And every plant of the field before it was in the earth, and every herb of the field before it grew: for the LORD God had not caused it to rain upon the earth, and there was not a man to till the ground.
Verse 5. - And every plant of the field before it was (literally, not yet) in the earth, and every herb of the field before it grew (literally, had not yet sprouted). Following the LXX., the English Version suggests an intention on the writer's part to emphasize the fact that the vegetation of the globe - here comprehended under the general terms, shiah, shrub, and eseb, herb - was not a natural production, but, equally with the great earth and heavens, was the creation of Jehovah Elohim - a rendering which has the sanction of Taylor Lewis; whereas the writer's object clearly is to depict the appearance of the earth at the time when the man-ward development of the heavens and the earth began. Then not a single plant was in the ground, not a green blade was visible. The land, newly sprung from the waters, was one desolate region of bleak, bare lava-hills and extensive mud-fiats. Up to that point the absence of vegetation is accounted for by the circumstance that the presently existing atmospheric conditions of the globe had not then been established, for the Lord God had not caused it to rain upon the earth, and the ordinary agricultural operations on which its production was afterwards to depend had not then been begun, and there was not a man to till the ground.
But there went up a mist from the earth, and watered the whole face of the ground.

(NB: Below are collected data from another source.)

(* ===== verification/GroupStore.v ===== *)
(** * The group snapshot on disk

    Models internal/domains/group/state_store.go (validation of a snapshot, [Bootstrap], [Persist]
    and [Wipe] of the store) and runtime_state.go ([SetSnapshot]). The maps a snapshot is built
    from are cloned before anything is checked or sorted, so the model works on values; [SetSnapshot]
    puts them into a registry with maps of their own. encoding/json is an interface. *)
From S2P Require Import Prelude SecureStore GroupModel RateLimiter GroupRuntime GroupMembership GroupInbound.
From stdpp Require Import base gmap strings list sets option relations.
From Stdlib Require Import ZArith Lia Sorted.
Open Scope string_scope.
Open Scope Z_scope.
Open Scope go_scope.

Abbreviation States := (gmap string GroupState).
Abbreviation EventLog := (gmap string (list GroupEvent)).

(** ** NormalizeGroupSnapshot *)

(** The body of the loop over the members of a state. *)
Definition checkMember (groupID memberID : string) (member : GroupMember) : option error :=
  if TrimSpace memberID == "" then Some ErrInvalidGroupMemberID else
  if (TrimSpace (m_MemberID member) == "") || negb (m_MemberID member == memberID)
  then Some ErrInvalidGroupMemberID else
  if negb (m_GroupID member == groupID) then Some ErrInvalidGroupID else
  ValidateGroupMember member.

(** The first error of a loop that returns at the first one. *)
Fixpoint firstError {A} (f : A -> option error) (l : list A) : option error :=
  match l with
  | [] => None
  | x :: l' => match f x with Some err => Some err | None => firstError f l' end
  end.

Section Normalize.
Context `{GoRuntime}.

Definition normalizeGroupState (state : GroupState) : result error GroupState :=
  let gid := g_ID (s_Group state) in
  if TrimSpace gid == "" then Err ErrInvalidGroupID else
  match firstError (fun id => if TrimSpace id == "" then Some ErrInvalidGroupEventID else None)
          (elements (s_AppliedEventIDs state)) with
  | Some err => Err err
  | None =>
  match firstError (fun '(memberID, member) => checkMember gid memberID member)
          (rangeMap (s_Members state)) with
  | Some err => Err err
  | None => Ok state
  end
  end.

(** The loop over the states. It assigns to the map it ranges over, so the value of a key is
    the one the map holds when the key is visited. *)
Fixpoint normalizeStates (keys : list string) (acc : States) : result error States :=
  match keys with
  | [] => Ok acc
  | k :: rest =>
      match acc !! k with
      | None => normalizeStates rest acc
      | Some state =>
          let groupID := TrimSpace k in
          if groupID == "" then Err ErrInvalidGroupID else
          if (TrimSpace (g_ID (s_Group state)) == "") || negb (g_ID (s_Group state) == groupID)
          then Err ErrInvalidGroupID else
          try! normalizedState := normalizeGroupState state in
          normalizeStates rest (<[groupID := normalizedState]> acc)
      end
  end.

Verse 6. - But there went up a mist from the earth, and watered the whole face of the ground. The dry land having been separated from the waters, and the atmospheric ocean uplifted above them both, vaporous exhalations began to ascend to the aerial regions, and to return again in the shape of rain upon the ground. Jehovah thus caused it to rain upon the ground, and so prepared it for the vegetation which, in obedience to the Almighty fiat, sprung up at the close of the third day, although the writer does not mention its appearance, but leaves it to be inferred from the preceding section. That soon after its emergence from the waters the land should be "dry, sterile, and sandy" will not be thought remarkable if we remember the highly igneous condition of our planet at the time when the dry land was upheaved and the waters gathered into the subsiding valleys. Nothing would more naturally follow that event than the steaming up of vapors to float in the aerial sea. In fact, the rapidity with which evaporation would be carried on would very speedily leave the newly-formed land hard and dry, baked and caked into a crust, till the atmosphere, becoming overcharged with aqueous vapor, returned it in the shape of rain. To talk of insuperable difficulty and manifest dissonance where everything is clear, natural, and harmonious is to speak at random, and betrays an anxiety to create contradictions rather than to solve them.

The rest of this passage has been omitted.